13/01/2026
Jornal Expresso»Notícias»PF investiga deputado Félix Mendonça por desvio de emendas

PF investiga deputado Félix Mendonça por desvio de emendas

A Polícia Federal (PF) deflagrou, nesta terça-feira (13), a nona fase da Operação Overclean, com foco no deputado federal Félix Mendonça (PDT-BA). A ação inclui mandados de busca e apreensão, que foram cumpridos no apartamento funcional do parlamentar em Brasília e em nove endereços em municípios da Bahia, como Salvador e Mata de São João. As medidas foram autorizadas pelo Supremo Tribunal Federal (STF) e visam desarticular uma organização criminosa suspeita de desvio de recursos públicos provenientes de emendas parlamentares.

De acordo com a PF, a investigação busca combater práticas de corrupção e lavagem de dinheiro. Além da busca em propriedades, o STF determinou o bloqueio de R$ 24 milhões em contas bancárias de pessoas físicas e jurídicas envolvidas nas investigações, com o intuito de interromper transações de valores de origem ilícita e garantir ativos para possíveis reparações aos cofres públicos.

Os envolvidos na operação poderão enfrentar acusações de organização criminosa, corrupção ativa e passiva, peculato, fraude em licitações e contratos administrativos, além de lavagem de dinheiro. A operação conta com o suporte da Controladoria-Geral da União (CGU) e da Receita Federal, reforçando a gravidade das suspeitas que cercam o caso.

Esta não é a primeira vez que Félix Mendonça é alvo da Operação Overclean. Em junho do ano passado, o deputado já havia sido investigado por um esquema que, segundo a PF, envolvia a liberação de emendas parlamentares destinadas a municípios da Bahia entre 2021 e 2024. Naquela ocasião, a PF alegou que o grupo criminoso atuava mediante o pagamento de vantagens indevidas e manipulação de procedimentos licitatórios. A investigação apontou um assessor parlamentar de Mendonça como o principal operador financeiro do esquema, resultando em medidas de busca e o afastamento do cargo desse assessor.

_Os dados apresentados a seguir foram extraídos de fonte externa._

Lemma upload_tick s s' : tick o m late true s s' → steady s → upload_inv s → upload_inv s'.
Proof.
  intros Ht Hs Hi. destruct Ht.
  - destruct H as [Eu _ Er Eo _ _ _ Et (es & Eh & He)]. revert Hi. apply same_wire_inv. destruct (inert_wire es He) as [Ew Ea].
    constructor; unfold head_started; rewrite ?Eu, ?Er, ?(completed_outcome _ _ Eo); auto. by exists es.
  - revert Hi. same (@nil client_event).
  - by apply enable_wire.
  - by apply accept_wire.
  - revert Hi. same (@nil client_event).
  - revert Hi. same (@nil client_event).
  - by apply start_head_wire.
  - revert Hi. same (@nil client_event).
  - by eapply send_wire.
  - destruct (settled_same o (upload s)) as (E1 & E2 & _ & E3 & E4 & E5 & _ & E6 & _ & E7 & E8 & _). revert Hi. apply same_wire_inv.
    constructor; unfold head_started; cbn; auto; [|by exists []; rewrite app_nil_r]. intros Hc. split; [|done]. unfold unsent. by rewrite E1, E2, H1.
  - revert Hi. same [ce_drain].
  - apply end_wire; [by left|done..].
  - apply end_wire; [right; split; done|done..].
  - by apply end_chunked_wire.
  - revert Hi. apply same_wire_inv. apply (finish_wire _ s s []); try done; [by destruct (upload s)|by rewrite app_nil_r].
  - destruct (closed_now_same s) as (E1 & _ & _ & E2 & _ & E3 & _ & _ & Eh).
    destruct (dropped_same report (closed_now s)) as (_ & _ & _ & D1 & _ & D2 & _ & _ & Eh' & D3).
    revert Hi. apply same_wire_inv. eapply finish_wire; [rewrite D3 at 1; by rewrite E1|congruence|congruence|rewrite Eh'; exact Eh|by destruct (stream s)..].
  - destruct (closed_now_same s) as (E1 & _ & _ & E2 & E4 & E3 & _ & _ & Eh). revert Hi. apply same_wire_inv.
    constructor; unfold head_started; rewrite ?E1, ?E2, ?E3, ?(completed_outcome _ _ E4); auto. eexists. split; [exact Eh|]. by destruct (stream s).
  - revert Hi. apply same_wire_inv. apply (finish_wire _ s _ [ce_close]); try done. cbn. by destruct (upload s).
  - by apply begin_wire.
  - revert Hi. same (@nil client_event).
  - revert Hi. same [ce_headers h].
  - revert Hi. same [ce_data d].
  - revert Hi. apply same_wire_inv. eapply (finish_wire _ s _ [_; _]); try done; cbn; [by destruct (upload s)|by rewrite <-app_assoc|done..].
  - revert Hi. same [ce_read_stop; ce_release (origin_key (target s))].
  - revert Hi. same [ce_throw].
Qed.
End wire.

(** ** Pressure *)

Section pressure.
Context (o : client_options) (m : method) (late : bool).

Definition pressure_inv (s : streaming_request) : Prop :=
  up_pending (upload s) = total_length (up_writes (upload s)) ∧
  (completed s = false → up_backpressured (upload s) = true → max_pending_request_body_bytes o / 2 < up_pending (upload s)).

(** Steps that leave the queue alone. *)
Lemma same_pressure s s' :
  up_writes (upload s') = up_writes (upload s) → up_pending (upload s') = up_pending (upload s) →
  (completed s' = false → completed s = false ∧ up_backpressured (upload s') = up_backpressured (upload s)) →
  pressure_inv s → pressure_inv s'.
Proof. intros E1 E2 E3 [H1 H2]. unfold pressure_inv. rewrite E1, E2. split; [done|]. intros Hc. destruct (E3 Hc) as [Hc' ->]. auto. Qed.

Lemma finished_pressure result s s' :
  up_writes (upload s') = up_writes (upload s) → up_pending (upload s') = up_pending (upload s) → pressure_inv s → pressure_inv (finished result s').
Proof.
  intros E1 E2. destruct (finished_same result s') as (Eu & _). apply same_pressure; rewrite ?Eu; [done..|]. by rewrite finished_completed.
Qed.

Lemma total_length_snoc l w : total_length (l ++ [w]) = total_length l + length w.
Proof. rewrite total_length_app. unfold total_length. cbn. lia. Qed.

Lemma pop_total u : up_pending u = total_length (up_writes u) →
  up_pending u - Nat.min (up_pending u) (length (default [] (head (up_writes u)))) = total_length (tail (up_writes u)).
Proof. unfold total_length. destruct (up_writes u) as [|w ws]; cbn; lia. Qed.

Lemma pressure_tick s s' : tick o m late true s s' → pressure_inv s → pressure_inv s'.
Proof.
  intros Ht Hi. pose proof Hi as [Hi1 Hi2]. destruct Ht; try done.
  all: try (by revert Hi; apply same_pressure; cbn; auto).
  all: try (by revert Hi; apply finished_pressure; cbn; auto).
  - destruct H as [Eu _ _ Eo _ _ _ _ _]. revert Hi. apply same_pressure; rewrite Eu; [done..|]. by rewrite (completed_outcome _ _ Eo).
  - split; cbn -[total_length Nat.div]; [rewrite total_length_snoc; lia|]. intros Hc Hb. specialize (Hi2 Hc Hb). lia.
  - split; [done|]. intros _ _. cbn -[Nat.div]. apply Nat.Div0.div_lt_upper_bound; lia.
  - revert Hi. apply same_pressure; cbn; unfold start_head; by destruct (_ && _).
  - destruct (settled_same o (upload s)) as (_ & E1 & E2 & _ & _ & _ & _ & _ & _ & _ & _ & E3). split.
    + cbn. rewrite E1, E2. by apply pop_total.
    + intros _ Hb. by destruct (E3 Hb).
  - split; cbn -[total_length Nat.div]; [rewrite total_length_snoc; cbn; lia|]. intros Hc Hb. specialize (Hi2 Hc Hb). lia.
  - destruct (closed_now_same s) as (E1 & _). destruct (dropped_same report (closed_now s)) as (_ & _ & _ & _ & _ & _ & _ & _ & _ & D).
    pose proof (f_equal up_writes D) as D1. pose proof (f_equal up_pending D) as D2. cbn in D1, D2. revert Hi. apply finished_pressure; congruence.
  - destruct (closed_now_same s) as (E1 & _ & _ & _ & E2 & _). revert Hi. apply same_pressure; rewrite E1; [done..|]. by rewrite (completed_outcome _ _ E2).
Qed.
End pressure.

Após a primeira operação, Mendonça expressou surpresa e indignação, negando qualquer irregularidade na destinação de suas emendas. “Prezo muito pelo meu mandato. Estou surpreso. É algo muito ruim. Tudo vai ser investigado e esclarecido, mas já é uma mancha”, disse o deputado na época.

Nas fases anteriores da Operação Overclean, as investigações da PF indicaram a atuação de um grupo criminoso que teria impactado o Departamento Nacional de Obras Contra as Secas (Dnocs), órgão vinculado ao Ministério da Integração Nacional, especialmente na Bahia. Esse grupo é acusado de direcionar recursos de emendas parlamentares e convênios para empresas ligadas a administrações municipais, resultando em superfaturamento de obras e desvios financeiros. Estima-se que esse esquema tenha movimentado cerca de R$ 1,4 bilhão em contratos fraudulentos e obras superfaturadas.

A Operação Overclean, portanto, revela a complexidade e a extensão de um possível esquema de corrupção que envolve a destinação de recursos públicos no Brasil. A continuidade das investigações e o andamento dos processos judiciais serão cruciais para esclarecer as responsabilidades e assegurar que a justiça seja feita, em um contexto onde a fiscalização e a transparência são cada vez mais necessárias na gestão pública.